Exercise goal: Your output should consist of the data, copied exactly.

Recorded data:
== Segment start ==

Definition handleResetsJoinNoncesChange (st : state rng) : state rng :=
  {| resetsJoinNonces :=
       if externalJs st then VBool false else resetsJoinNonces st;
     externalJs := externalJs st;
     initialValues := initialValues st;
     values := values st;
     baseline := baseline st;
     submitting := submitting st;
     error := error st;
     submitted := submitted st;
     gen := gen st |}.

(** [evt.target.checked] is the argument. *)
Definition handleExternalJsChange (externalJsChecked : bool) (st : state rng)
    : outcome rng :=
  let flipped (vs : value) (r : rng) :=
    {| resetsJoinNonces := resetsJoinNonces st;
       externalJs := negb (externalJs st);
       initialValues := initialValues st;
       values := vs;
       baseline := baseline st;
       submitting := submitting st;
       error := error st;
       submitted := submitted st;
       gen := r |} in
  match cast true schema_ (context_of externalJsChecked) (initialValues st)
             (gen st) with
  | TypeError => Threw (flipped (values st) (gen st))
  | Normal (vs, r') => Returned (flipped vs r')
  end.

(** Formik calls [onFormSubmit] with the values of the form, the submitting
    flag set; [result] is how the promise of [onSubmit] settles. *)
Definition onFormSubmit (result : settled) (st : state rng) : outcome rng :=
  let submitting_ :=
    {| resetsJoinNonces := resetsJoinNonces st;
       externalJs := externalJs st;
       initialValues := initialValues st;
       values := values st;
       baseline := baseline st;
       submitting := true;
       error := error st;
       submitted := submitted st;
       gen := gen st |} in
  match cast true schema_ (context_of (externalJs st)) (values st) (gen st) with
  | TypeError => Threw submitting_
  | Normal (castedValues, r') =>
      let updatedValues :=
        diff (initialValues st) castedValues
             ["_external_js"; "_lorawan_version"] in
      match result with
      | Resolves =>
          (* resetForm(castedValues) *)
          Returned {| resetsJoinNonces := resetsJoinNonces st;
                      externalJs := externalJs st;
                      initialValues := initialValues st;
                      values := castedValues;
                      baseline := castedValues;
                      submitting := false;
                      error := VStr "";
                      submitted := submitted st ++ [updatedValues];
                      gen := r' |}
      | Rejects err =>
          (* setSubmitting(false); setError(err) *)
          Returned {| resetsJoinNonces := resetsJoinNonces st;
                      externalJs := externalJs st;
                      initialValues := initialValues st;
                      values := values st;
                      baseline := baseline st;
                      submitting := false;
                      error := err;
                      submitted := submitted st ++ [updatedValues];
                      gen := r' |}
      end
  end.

== Segment end ==

Task output:
Definition handleResetsJoinNoncesChange (st : state rng) : state rng :=
  {| resetsJoinNonces :=
       if externalJs st then VBool false else resetsJoinNonces st;
     externalJs := externalJs st;
     initialValues := initialValues st;
     values := values st;
     baseline := baseline st;
     submitting := submitting st;
     error := error st;
     submitted := submitted st;
     gen := gen st |}.

(** [evt.target.checked] is the argument. *)
Definition handleExternalJsChange (externalJsChecked : bool) (st : state rng)
    : outcome rng :=
  let flipped (vs : value) (r : rng) :=
    {| resetsJoinNonces := resetsJoinNonces st;
       externalJs := negb (externalJs st);
       initialValues := initialValues st;
       values := vs;
       baseline := baseline st;
       submitting := submitting st;
       error := error st;
       submitted := submitted st;
       gen := r |} in
  match cast true schema_ (context_of externalJsChecked) (initialValues st)
             (gen st) with
  | TypeError => Threw (flipped (values st) (gen st))
  | Normal (vs, r') => Returned (flipped vs r')
  end.

(** Formik calls [onFormSubmit] with the values of the form, the submitting
    flag set; [result] is how the promise of [onSubmit] settles. *)
Definition onFormSubmit (result : settled) (st : state rng) : outcome rng :=
  let submitting_ :=
    {| resetsJoinNonces := resetsJoinNonces st;
       externalJs := externalJs st;
       initialValues := initialValues st;
       values := values st;
       baseline := baseline st;
       submitting := true;
       error := error st;
       submitted := submitted st;
       gen := gen st |} in
  match cast true schema_ (context_of (externalJs st)) (values st) (gen st) with
  | TypeError => Threw submitting_
  | Normal (castedValues, r') =>
      let updatedValues :=
        diff (initialValues st) castedValues
             ["_external_js"; "_lorawan_version"] in
      match result with
      | Resolves =>
          (* resetForm(castedValues) *)
          Returned {| resetsJoinNonces := resetsJoinNonces st;
                      externalJs := externalJs st;
                      initialValues := initialValues st;
                      values := castedValues;
                      baseline := castedValues;
                      submitting := false;
                      error := VStr "";
                      submitted := submitted st ++ [updatedValues];
                      gen := r' |}
      | Rejects err =>
          (* setSubmitting(false); setError(err) *)
          Returned {| resetsJoinNonces := resetsJoinNonces st;
                      externalJs := externalJs st;
                      initialValues := initialValues st;
                      values := values st;
                      baseline := baseline st;
                      submitting := false;
                      error := err;
                      submitted := submitted st ++ [updatedValues];
                      gen := r' |}
      end
  end.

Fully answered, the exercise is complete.